- **Task requirements**:
Find the line with "every passing index of the chunk. *)" in the records below. Copy it and every line after it, up to and including the line with "(** The order".

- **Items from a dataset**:
(** The number of chunk iterations after which the wrapped counter
    reaches [2^64 - 255], the largest value it takes. *)
Definition WRAP_PERIOD_STEPS : Z := 1 + 2 ^ 16 + 2 ^ 32 + 2 ^ 48.

(** The launches of the dispatch loop in turn: for each chunk its bounds
    [n0 .. n1] and the order of the workers of its grid. *)
Fixpoint loop_chunks (schedule : Z -> Z -> list (Z * Z)) (fuel : nat)
  (n_max n0 : Z) : list chunk :=
  match fuel with
  | O => []
  | S fuel' =>
      if n0 <=? n_max then
        let n1 := chunk_end n_max n0 in
        mkChunk n0 n1 (schedule n0 (chunk_grid n0 n1))
          :: loop_chunks schedule fuel' n_max (add n0 CHUNK_SIZE)
      else []
  end.

(** * Properties *)

(** ** Machine arithmetic *)

Lemma modulus_eq : modulus = 18446744073709551616.
Proof. reflexivity. Qed.

Lemma ULLONG_MAX_eq : ULLONG_MAX = modulus - 1.
Proof. reflexivity. Qed.

Lemma u64_range z : 0 <= u64 z < modulus.
Proof. unfold u64. apply Z.mod_pos_bound. reflexivity. Qed.

Lemma u64_small z : 0 <= z < modulus -> u64 z = z.
Proof. intros H. unfold u64. now apply Z.mod_small. Qed.

Lemma CHUNK_SIZE_eq : CHUNK_SIZE = 16776960.
Proof. reflexivity. Qed.

Lemma ETA_CEILING_eq : ETA_CEILING = 1518500249.
Proof. reflexivity. Qed.

Lemma BLOCK_SIZE_eq : BLOCK_SIZE = 256.
Proof. reflexivity. Qed.

(** ** One worker *)

Lemma examine_hit T eta e :
  examine T eta = Hit e -> e = eta /\ eta <= ETA_CEILING.
Proof.
  unfold examine.
  destruct (ETA_CEILING <? eta) eqn:Hc; [discriminate|].
  apply Z.ltb_ge in Hc.
  destruct (_ <? _); [discriminate|].
  destruct (first_reject _ _ _); [discriminate|].
  destruct (_ =? _); [|discriminate].
  intros [= <-]. now split.
Qed.

Lemma passes_hit T eta : passes T eta = true <-> examine T eta = Hit eta.
Proof.
  unfold passes. split.
  - destruct (examine T eta) eqn:E; try discriminate.
    apply examine_hit in E as [-> _]. reflexivity.
  - now intros ->.
Qed.

Lemma passes_ceiling T eta : passes T eta = true -> eta <= ETA_CEILING.
Proof. intros H. apply passes_hit in H. now apply examine_hit in H. Qed.

Lemma kernel_hit T n_start n_end b t e :
  eta_congruent_kernel T n_start n_end b t = Hit e ->
  e = worker_eta n_start b t /\ 1 <= e <= n_end /\ e <= ETA_CEILING
  /\ passes T e = true.
Proof.
  unfold eta_congruent_kernel.
  set (eta := worker_eta n_start b t).
  assert (0 <= eta < modulus) as Hr by apply u64_range.
  destruct (n_end <? eta) eqn:H1; [discriminate|].
  destruct (eta =? 0) eqn:H2; [discriminate|]. cbn [orb].
  apply Z.ltb_ge in H1. apply Z.eqb_neq in H2.
  intros E. pose proof (examine_hit _ _ _ E) as [-> Hc].
  repeat split; try lia. now apply passes_hit.
Qed.

(** A worker whose index lies in the chunk runs the per-index test. *)
Lemma kernel_in_range T n_start n_end b t :
  1 <= worker_eta n_start b t <= n_end ->
  eta_congruent_kernel T n_start n_end b t
  = examine T (worker_eta n_start b t).
Proof.
  intros H. unfold eta_congruent_kernel.
  replace (n_end <? _) with false by (symmetry; apply Z.ltb_ge; lia).
  replace (_ =? 0) with false by (symmetry; apply Z.eqb_neq; lia).
  reflexivity.
Qed.

Lemma run_worker_le T n_start n_end reg w :
  run_worker T n_start n_end reg w <= reg.
Proof.
  unfold run_worker, atomicMin.
  destruct (eta_congruent_kernel _ _ _ _ _); lia.
Qed.

Lemma run_worker_cases T n_start n_end reg w :
  run_worker T n_start n_end reg w = reg
  \/ exists eta,
       eta_congruent_kernel T n_start n_end (fst w) (snd w) = Hit eta
       /\ run_worker T n_start n_end reg w = eta /\ eta <= reg.
Proof.
  unfold run_worker, atomicMin.
  destruct (eta_congruent_kernel _ _ _ _ _) eqn:E; auto.
  destruct (Z.le_gt_cases reg eta).
  - left. lia.
  - right. exists eta. repeat split; lia.
Qed.

(** ** The register under a launch *)

Lemma settled_weaken T hi hi' r : hi <= hi' -> settled T hi r -> settled T hi' r.
Proof. intros Hh [->|[Hr Hp]]; [now left|right; split; [lia|assumption]]. Qed.

Lemma least_upto_le T k r r' : r' <= r -> least_upto T k r -> least_upto T k r'.
Proof. intros Hle H eta He Hp. specialize (H eta He Hp). lia. Qed.

Lemma least_upto_ceiling T k k' r :
  ETA_CEILING <= k -> least_upto T k r -> least_upto T k' r.
Proof.
  intros Hk H eta He Hp. apply H; [|assumption].
  apply passes_ceiling in Hp. lia.
Qed.

Lemma least_upto_shrink T k k' r :
  k' <= k -> least_upto T k r -> least_upto T k' r.
Proof. intros Hk H eta He Hp. apply H; [lia|assumption]. Qed.

Lemma launch_le T n_start n_end sched reg :
  launch T n_start n_end sched reg <= reg.
Proof.
  unfold launch. revert reg.
  induction sched as [|w sched IH]; intros reg; cbn [fold_left]; [lia|].
  specialize (IH (run_worker T n_start n_end reg w)).
  pose proof (run_worker_le T n_start n_end reg w). lia.
Qed.

Lemma launch_settled T n_start n_end hi sched reg :
  n_end <= hi ->
  settled T hi reg -> settled T hi (launch T n_start n_end sched reg).
Proof.
  intros Hhi. unfold launch. revert reg.
  induction sched as [|w sched IH]; intros reg Hs; cbn [fold_left]; [assumption|].
  apply IH.
  destruct (run_worker_cases T n_start n_end reg w) as [->|(eta & Hk & -> & _)];
    [assumption|].
  apply kernel_hit in Hk as (_ & Hr & _ & Hp). right. split; [lia|assumption].
Qed.

(** Whatever the order, the register ends below every hit of a worker
    that ran. *)
Lemma launch_below_hit T n_start n_end sched reg w eta :
  In w sched ->
  eta_congruent_kernel T n_start n_end (fst w) (snd w) = Hit eta ->
  launch T n_start n_end sched reg <= eta.
Proof.
  unfold launch. revert reg.
  induction sched as [|w' sched IH]; intros reg Hin Hk; [destruct Hin|].
  cbn [fold_left]. destruct Hin as [->|Hin].
  - pose proof (launch_le T n_start n_end sched (run_worker T n_start n_end reg w)) as Hle.
    unfold launch in Hle.
    assert (run_worker T n_start n_end reg w <= eta).
    { unfold run_worker, atomicMin. rewrite Hk. lia. }
    lia.
  - now apply IH.
Qed.

(** A chunk whose indices all have a worker leaves the register below
    every passing index of the chunk. *)
Lemma launch_covers T n_start n_end sched reg eta :
  (exists w, In w sched /\ worker_eta n_start (fst w) (snd w) = eta) ->
  1 <= eta <= n_end -> passes T eta = true ->
  launch T n_start n_end sched reg <= eta.
Proof.
  intros (w & Hin & Hw) Hr Hp.
  apply launch_below_hit with (w := w); [assumption|].
  rewrite kernel_in_range by (rewrite Hw; assumption).
  rewrite Hw. now apply passes_hit.
Qed.

(** The order of the workers does not matter. *)
Lemma run_worker_comm T n_start n_end reg w1 w2 :
  run_worker T n_start n_end (run_worker T n_start n_end reg w1) w2
  = run_worker T n_start n_end (run_worker T n_start n_end reg w2) w1.
Proof.
  unfold run_worker, atomicMin.
  destruct (eta_congruent_kernel T n_start n_end (fst w1) (snd w1));
    destruct (eta_congruent_kernel T n_start n_end (fst w2) (snd w2));
    try reflexivity; lia.
Qed.

Lemma launch_permutation T n_start n_end sched sched' :
  Permutation sched sched' ->
  forall reg,
    launch T n_start n_end sched reg = launch T n_start n_end sched' reg.
Proof.
  unfold launch.
  induction 1 as [|w l l' _ IH|w1 w2 l|l l' l'' _ IH1 _ IH2]; intros reg;
    cbn [fold_left].
  - reflexivity.
  - apply IH.
  - now rewrite run_worker_comm.
  - now rewrite IH1.
Qed.
(** X16.  Nothing is rolled back: when the dataset has been created and
    the call that attaches the resource fails, the failure leaves [main]
    (an [AttributeError] is caught by the outer handler and the run ends
    normally), and both calls were made, so the catalog keeps a dataset
    without resource. *)
Theorem X16_failed_attachment_keeps_the_dataset :
  forall env catalog fields p e,
    In (PackageCreate fields) (calls (main env catalog).1) ->
    package_create catalog fields = Ok p ->
    pkg_resources p = [] ->
    resource_create catalog (resource_of env p) = Raise e ->
    In (ResourceCreate (resource_of env p)) (calls (main env catalog).1)
    /\ (main env catalog).2
       = match e with AttributeError => Ok tt | _ => Raise e end.
Proof.
  intros env catalog fields p e Hin Hcreate Hres Hfail.
  apply main_calls_reconcile in Hin
    as [[=]|[[=]|(title & name & _ & _ & Emain & Eres & Hin)]].
  rewrite Emain, Eres.
  destruct (reconcile_cases env catalog (yaml_load env) title name)
    as [(q & _ & E)|[(e' & _ & _ & E)|[(_ & _ & E)|(Hshow & f & Hc & H)]]];
    cbn zeta in *.
  - rewrite E in Hin. destruct Hin as [[=]|Hin].
    by apply attach_calls_only_resource in Hin as [_ [=]].
  - rewrite E in Hin. by destruct Hin as [[=]|[]].
  - rewrite E in Hin. by destruct Hin as [[=]|[]].
  - assert (f = fields) as ->.
    { destruct H as [(q & _ & E)|(e' & _ & E)]; rewrite E in Hin.
      - destruct Hin as [[=]|[[=]|Hin]]; [done|].
        by apply attach_calls_only_resource in Hin as [_ [=]].
      - by destruct Hin as [[=]|[[=]|[]]]. }
    destruct H as [(q & Hq & E)|(e' & He' & _)]; [|congruence].
    assert (q = p) as -> by congruence.
    split.
    + rewrite E. unfold attach_calls. rewrite Hres.
      apply in_or_app. right. simpl. auto.
    + rewrite (reconcile_after_create env catalog _ title name fields p Hshow Hc Hcreate).
      unfold attach_resource, action. rewrite Hres.
      change (resource_create catalog _) with (resource_create catalog (resource_of env p)).
      rewrite Hfail. cbn. by destruct e.
Qed.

- **Result below**:
    every passing index of the chunk. *)
Lemma launch_covers T n_start n_end sched reg eta :
  (exists w, In w sched /\ worker_eta n_start (fst w) (snd w) = eta) ->
  1 <= eta <= n_end -> passes T eta = true ->
  launch T n_start n_end sched reg <= eta.
Proof.
  intros (w & Hin & Hw) Hr Hp.
  apply launch_below_hit with (w := w); [assumption|].
  rewrite kernel_in_range by (rewrite Hw; assumption).
  rewrite Hw. now apply passes_hit.
Qed.

(** The order of the workers does not matter. *)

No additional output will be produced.